Also, just buying or even stealing spray paint is a much bigger challenge these days. I was repainting my steel mailbox last year and had to get a guy to unlock the spray paint case at Home Depot. They’re required by law not to sell to kids and to keep kids from stealing the stuff.
Agreed, and yet some gang is bombing local restaurants with their tag.
Despicable.
And some of the signs are in Braille. Can anyone imagine a more politically correct stupidity than insisting subway signs be presented in Braille?
Imagine a blind person taking a ride on the subway. If they DON’T already know where they’re going, are they going to randomly feel every vertical flat surface in hopes that it contains useful information? Really?
Well there’s some standardization with regard to the location of the signage. In addition, not everyone that uses Braille is 100% visually impaired.
Fuck Yeah! It’s like those politically-correct assholes want to make public transportation available and safe for everyone.
I see blind people on the subway and busses pretty regularly. How the hell else are they supposed to get around, drive?
That would certainly make NYC traffic more entertaining.
Actually, it’s not a bad explanation for why NYC drivers drive like they do.
Class of '94, checking in.
Two years in each building.
I don’t know any of the details, but in addition to what jaymosch said I wouldn’t be surprised if such standardization can be taken to an advanced level so the blind passenger knows exactly where the sign will be based on which door he or she exits the train from.
For those who haven’t ridden on a metro system recently, which probably takes in most North Americans, automated loudspeaker announcements of upcoming stations and transfer points is pretty much the standard these days, so blind passengers have no problem knowing where they have to leave the train. For that matter, I think all the buses in my city have this as well.
Visiting NYC from DC always seems like an adventure into a wilder subway world. DC metro is pretty darn orderly and sedate. NYC…a little less so. I agree that DC signage is exceptionally clear, and more importantly, it is standardized. The maps, station markers, etc. are always in the same place at every station. You don’t have to think about it.
What gets me about NYC stations is you don’t know what you are going to get. You can follow a sign, and it may take you down to a platform. Or, it may lead you through a crazy maze going up and down stairs for god knows how long. I think it would all feel a lot less confusing if there was some way to know where these signs were actually taking you and what you could expect on the way.

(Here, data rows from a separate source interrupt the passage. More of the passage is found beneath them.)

(* ===== verification/BTree.v ===== *)
(** [BTreeMap] with integer keys: an association list in increasing key order,
    the order in which the standard library iterates. *)

From Stdlib Require Import Sorting.Sorted.
From S2P Require Import Prelude.

Module BTree.

Section map.
Context {V : Type}.
Implicit Types (m : list (Z * V)) (k : Z) (v : V).

Fixpoint bt_get m k : option V :=
  match m with
  | [] => None
  | (k', v) :: m' => if k =? k' then Some v else bt_get m' k
  end.

Fixpoint bt_insert m k v : list (Z * V) :=
  match m with
  | [] => [(k, v)]
  | (k', v') :: m' =>
      if k <? k' then (k, v) :: m
      else if k =? k' then (k, v) :: m'
      else (k', v') :: bt_insert m' k v
  end.

Fixpoint bt_remove m k : list (Z * V) :=
  match m with
  | [] => []
  | (k', v') :: m' => if k =? k' then m' else (k', v') :: bt_remove m' k
  end.

Definition bt_contains m k : bool := match bt_get m k with Some _ => true | None => false end.

Definition bt_of_list (l : list (Z * V)) : list (Z * V) :=
  foldl (fun m kv => bt_insert m (fst kv) (snd kv)) [] l.

(** Keys strictly increasing. *)
Definition bt_ok m : Prop := StronglySorted Z.lt (map fst m).

Lemma bt_ok_nil : bt_ok [].
Proof. constructor. Qed.

Lemma bt_ok_cons k v m : bt_ok ((k, v) :: m) <-> bt_ok m /\ Forall (fun kv => k < fst kv) m.
Proof.
  unfold bt_ok. cbn [map fst]. split.
  - inversion 1; subst. split; [done|]. by rewrite <- Forall_map.
  - intros [H1 H2]. constructor; [done|]. by rewrite Forall_map.
Qed.

Lemma bt_get_elem m k v : bt_ok m -> bt_get m k = Some v <-> (k, v) ∈ m.
Proof.
  induction m as [|[k' v'] m IH]; intros Hm; cbn.
  - split; [done|]. by intros ?%not_elem_of_nil.
  - apply bt_ok_cons in Hm as [Hm Hlt]. rewrite elem_of_cons.
    destruct (Z.eqb_spec k k') as [->|Hne].
    + split; [intros [= ->]; by left|]. intros [[= ->]|Hin]; [done|].
      rewrite Forall_forall in Hlt. apply Hlt in Hin. cbn in Hin. lia.
    + rewrite IH by done. naive_solver.
Qed.

Lemma bt_get_lt m k : Forall (fun kv => k < fst kv) m -> bt_get m k = None.
Proof.
  induction 1 as [|[k' v'] m Hk Hm IH]; cbn in *; [done|].
  destruct (Z.eqb_spec k k'); [lia|done].
Qed.

Lemma bt_get_insert m k v k' :
  bt_get (bt_insert m k v) k' = if k' =? k then Some v else bt_get m k'.
Proof.
  induction m as [|[k0 v0] m IH]; cbn; [done|].
  destruct (Z.ltb_spec k k0), (Z.eqb_spec k k0); subst; cbn; try lia.
  - done.
  - by destruct (Z.eqb_spec k' k0).
  - rewrite IH. destruct (Z.eqb_spec k' k0), (Z.eqb_spec k' k); try done. lia.
Qed.

Lemma bt_insert_elem m k v kv :
  kv ∈ bt_insert m k v -> kv = (k, v) \/ kv ∈ m.
Proof.
  induction m as [|[k0 v0] m IH]; cbn; [rewrite list_elem_of_singleton; auto|].
  repeat case_if; rewrite ?elem_of_cons; naive_solver.
Qed.

Lemma bt_insert_forall (P : Z * V -> Prop) m k v :
  P (k, v) -> Forall P m -> Forall P (bt_insert m k v).
Proof.
  rewrite !Forall_forall. intros Hk Hm kv Hin. apply bt_insert_elem in Hin as [->|]; auto.
Qed.

Lemma bt_ok_insert m k v : bt_ok m -> bt_ok (bt_insert m k v).
Proof.
  induction m as [|[k0 v0] m IH]; intros Hm; cbn.
  - apply bt_ok_cons. split; [done|constructor].
  - pose proof Hm as Hm0. apply bt_ok_cons in Hm as [Hm Hlt].
    destruct (Z.ltb_spec k k0); [|destruct (Z.eqb_spec k k0)].
    + apply bt_ok_cons. split; [done|]. constructor; [done|].
      eapply Forall_impl; [exact Hlt|]. intros [? ?]; cbn; lia.
    + subst. by apply bt_ok_cons.
    + apply bt_ok_cons. split; [by apply IH|]. apply bt_insert_forall; [cbn; lia|done].
Qed.

Lemma bt_remove_elem m k kv : bt_ok m -> kv ∈ bt_remove m k <-> kv ∈ m /\ fst kv <> k.
Proof.
  induction m as [|[k0 v0] m IH]; intros Hm; cbn.
  - split; [by intros ?%not_elem_of_nil|]. by intros [?%not_elem_of_nil _].
  - apply bt_ok_cons in Hm as [Hm Hlt]. rewrite Forall_forall in Hlt.
    destruct (Z.eqb_spec k k0) as [->|Hne].
    + rewrite elem_of_cons. split.
      * intros Hin. split; [by right|]. apply Hlt in Hin. lia.
      * intros [[->|Hin] Hk]; [done|done].
    + rewrite !elem_of_cons, IH by done. split.
      * intros [->|[? ?]]; cbn; [split; [by left|lia]|auto].
      * intros [[->|?] ?]; auto.
Qed.

Lemma bt_ok_remove m k : bt_ok m -> bt_ok (bt_remove m k).
Proof.
  induction m as [|[k0 v0] m IH]; intros Hm; [done|]. cbn.
  pose proof Hm as Hm0. apply bt_ok_cons in Hm as [Hm Hlt]. case_if; [done|].
  apply bt_ok_cons. split; [by apply IH|]. rewrite Forall_forall in Hlt |- *.
  intros kv Hin. apply bt_remove_elem in Hin as [? _]; [auto|done].
Qed.

Lemma bt_get_remove m k k' :
  bt_ok m -> bt_get (bt_remove m k) k' = if k' =? k then None else bt_get m k'.
Proof.
  induction m as [|[k0 v0] m IH]; intros Hm; cbn; [by case_if|].
  apply bt_ok_cons in Hm as [Hm Hlt].
  destruct (Z.eqb_spec k k0) as [->|Hne].
  - destruct (Z.eqb_spec k' k0); [subst; by apply bt_get_lt|done].
  - cbn. rewrite IH by done. destruct (Z.eqb_spec k' k0), (Z.eqb_spec k' k); try done. lia.
Qed.

Lemma bt_get_remove_ne m k k' : k' <> k -> bt_get (bt_remove m k) k' = bt_get m k'.
Proof.
  intros Hne. induction m as [|[k0 v0] m IH]; cbn; [done|].
  destruct (Z.eqb_spec k k0); subst; cbn; [by destruct (Z.eqb_spec k' k0)|by rewrite IH].
Qed.

Lemma bt_insert_perm m k v : bt_ok m -> bt_insert m k v ≡ₚ (k, v) :: bt_remove m k.
Proof.
  induction m as [|[k0 v0] m IH]; intros Hm; cbn; [done|].
  apply bt_ok_cons in Hm as [Hm Hlt].
  destruct (Z.ltb_spec k k0), (Z.eqb_spec k k0); subst; try lia; [|done|].
  - enough (bt_remove m k = m) as -> by done. clear IH Hm. induction Hlt as [|[k1 v1] m H1 Hlt IH]; cbn in *; [done|].
    destruct (Z.eqb_spec k k1); [lia|by rewrite IH].
  - rewrite IH by done. constructor.
Qed.

Lemma bt_insert_snoc m k v :
  Forall (fun kv => fst kv < k) m -> bt_insert m k v = m ++ [(k, v)].
Proof.
  induction 1 as [|[k0 v0] m Hk Hm IH]; cbn in *; [done|].
  destruct (Z.ltb_spec k k0), (Z.eqb_spec k k0); try lia. by rewrite IH.
Qed.

(** Inserting the entries of a map in order rebuilds it. *)
Lemma bt_of_list_sorted m : bt_ok m -> bt_of_list m = m.
Proof.
  intros Hm. unfold bt_of_list.
  assert (H : forall done_ todo, done_ ++ todo = m ->
    foldl (fun m kv => bt_insert m (fst kv) (snd kv)) done_ todo = m).
  { intros done_ todo. revert done_. induction todo as [|[k v] todo IH]; intros done_ E; cbn.
    - by rewrite app_nil_r in E.
    - rewrite bt_insert_snoc; [apply IH; by rewrite <- app_assoc|].
      subst m. clear IH. induction done_ as [|[k0 v0] d IH]; [constructor|].
      cbn [app] in Hm. apply bt_ok_cons in Hm as [Hm Hlt].
      apply Forall_app in Hlt as [_ Hlt]. apply Forall_cons in Hlt as [Hlt _].
      constructor; [done|by apply IH]. }
  by apply (H []).
Qed.

Lemma bt_of_list_ok l : bt_ok (bt_of_list l).
Proof.
  unfold bt_of_list. assert (H : bt_ok []) by constructor. revert H. generalize (@nil (Z * V)).
  induction l as [|[k v] l IH]; intros m Hm; cbn; [done|]. by apply IH, bt_ok_insert.
Qed.

Lemma bt_of_list_elem l kv : kv ∈ bt_of_list l -> kv ∈ l.
Proof.
  unfold bt_of_list.
  assert (H : forall m, kv ∈ foldl (fun m kv => bt_insert m (fst kv) (snd kv)) m l -> kv ∈ m \/ kv ∈ l).
  { induction l as [|[k v] l IH]; intros m; cbn; [auto|]. intros Hin.
    rewrite elem_of_cons. apply IH in Hin as [Hin|]; [|auto].
    apply bt_insert_elem in Hin as [->|]; auto. }
  intros Hin. apply H in Hin as [?%not_elem_of_nil|]; done.
Qed.
End map.

#[export] Hint Resolve bt_ok_nil bt_ok_insert bt_ok_remove bt_of_list_ok : euro.

End BTree.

I also get tripped up by platforms going only one direction.
Here’s my problem with DC signage (which as noted, makes no sense to me).
In NY the signs are oriented to the platform and the direction of travel. You have choices like “keep going straight ahead” (straight arrow) “turn right or left” (arrow pointing in the exact direction you need to turn) or weirdos like “go forward for a bit then reverse direction to get the right staircase” (U-turn arrow).
However in DC the posts are set at an angle to the direction of travel. thus, all arrows point in some direction other than the one you’re suppose to walk in, and at times walking in the direction the arrow is pointing is actually impossible, because it points to a wall or the track. Apparently “arrow pointing off at a 45 degree angle” means “keep walking forward” not “go the way the sign points.”
For example. In order to transfer to the Green, according to this sign, you walk diagonally across the platform until you fall off onto the track.
Not to say I can’t eventually figure out this directional post – but I do have to stand, and stare, and think, and look around for some context that will make this sign make sense. Because it’s pretty obvious I’m not supposed to actually follow the sign, but rather, use it as a navigational suggestion. NYC signs are not suggestions, they are commands. The NYC subway says “do it like I say, or fuck off.” DC metro says “if you really loved me, I wouldn’t have to explain myself.”
The two systems, both equally valid, are inherently confusing if you’re used to the other. It’s like the difference between direct and indirect forms of politeness.
Waterfront Station isn’t a transfer station, so that sign can’t be telling you which way you have to walk in order to transfer. The arrow is pointing directly to the TRAIN you should board if you want to go towards the stations listed under the arrow.
Arrows showing you which way to walk through a station don’t point you in the direction of the track.
That sign isn’t pointing directly at anything. Certainly not directly left and right at each side of the platform. My point.
Are you saying that it is NOT the case that directional posts of every type stand at a 45 degree angle to travel?
I would go so far as to say it is a hallmark of the system that DC signposts never point directly at the direction of travel, but always at an angle to the direction of travel. It is rarely, if ever, the case that you must follow the sign literally, or even that you should. It’s fine, it’s just a difference in expectation. If you are used to the NYC system of following signage literally, it’s confusing.
You just said that if you followed that arrow, you would walk off the platform and fall onto the track. Which track? *The track where the train you want to board will be *
Look at that picture at Smithsonian station. on the wall in the background is the station sign. That sign has arrows pointing the way to the two exits of the station, exactly in the direction of travel.